» Your goal
Go through the material line by line and copy each one with the word "Require".
⟨
(* ===== verification/RequestKeyTheorems.v ===== *)
(** * Properties of the request key

    Keys and tree digests bind what they were built from, the walk of a tree is
    its recursive encoding, and a digest cache changes no key. *)

From Stdlib Require Import String.
From stdpp Require Import gmap.
From S2P Require Import Prelude Monad Bytes ContractTypes Canonical CanonicalSpec CanonicalParse.
From S2P Require Import CanonicalCodec RecordTypes Paths RecordValidation Digest.
From S2P Require Import IdentityRoundTrip TreeSpec PathModel Text Team TeamCrypto TrustBundle.
From S2P Require Import TeamLaws TeamRequestKey RequestObservation RequestTree.
Import Components LocalOnly FileKinds.

(** ** The encoding of a tree *)

(** The typing of a tree below [ns]: names are names, paths and files have lengths
    a machine word holds. *)
Fixpoint shape_wf (ns : list (list Z)) (t : Shape) : Prop :=
  match t with
  | NoShape => True
  | FileShape name content rest =>
    component_name name ∧ is_slice (join_components (ns ++ [name])) ∧ is_u64 (len content) ∧ shape_wf ns rest
  | DirShape name children rest =>
    component_name name ∧ is_slice (join_components (ns ++ [name])) ∧ shape_wf (ns ++ [name]) children ∧
    shape_wf ns rest
  end.

(** Two contents of the trees under one digest. *)
Definition content_collision `{Blake3} (t t' : Shape) : Prop :=
  ∃ c c', c ∈ shape_contents t ∧ c' ∈ shape_contents t' ∧ c ≠ c' ∧
    portable_file_content_hasher c = portable_file_content_hasher c'.

(** What follows the entries of a directory. *)
Definition closing (k : list Z) : Prop := k = [] ∨ ∃ k', k = put_u8 2 ++ k'.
⟩
» Response area
From Stdlib Require Import String.
From stdpp Require Import gmap.
From S2P Require Import Prelude Monad Bytes ContractTypes Canonical CanonicalSpec CanonicalParse.
From S2P Require Import CanonicalCodec RecordTypes Paths RecordValidation Digest.
From S2P Require Import IdentityRoundTrip TreeSpec PathModel Text Team TeamCrypto TrustBundle.
From S2P Require Import TeamLaws TeamRequestKey RequestObservation RequestTree.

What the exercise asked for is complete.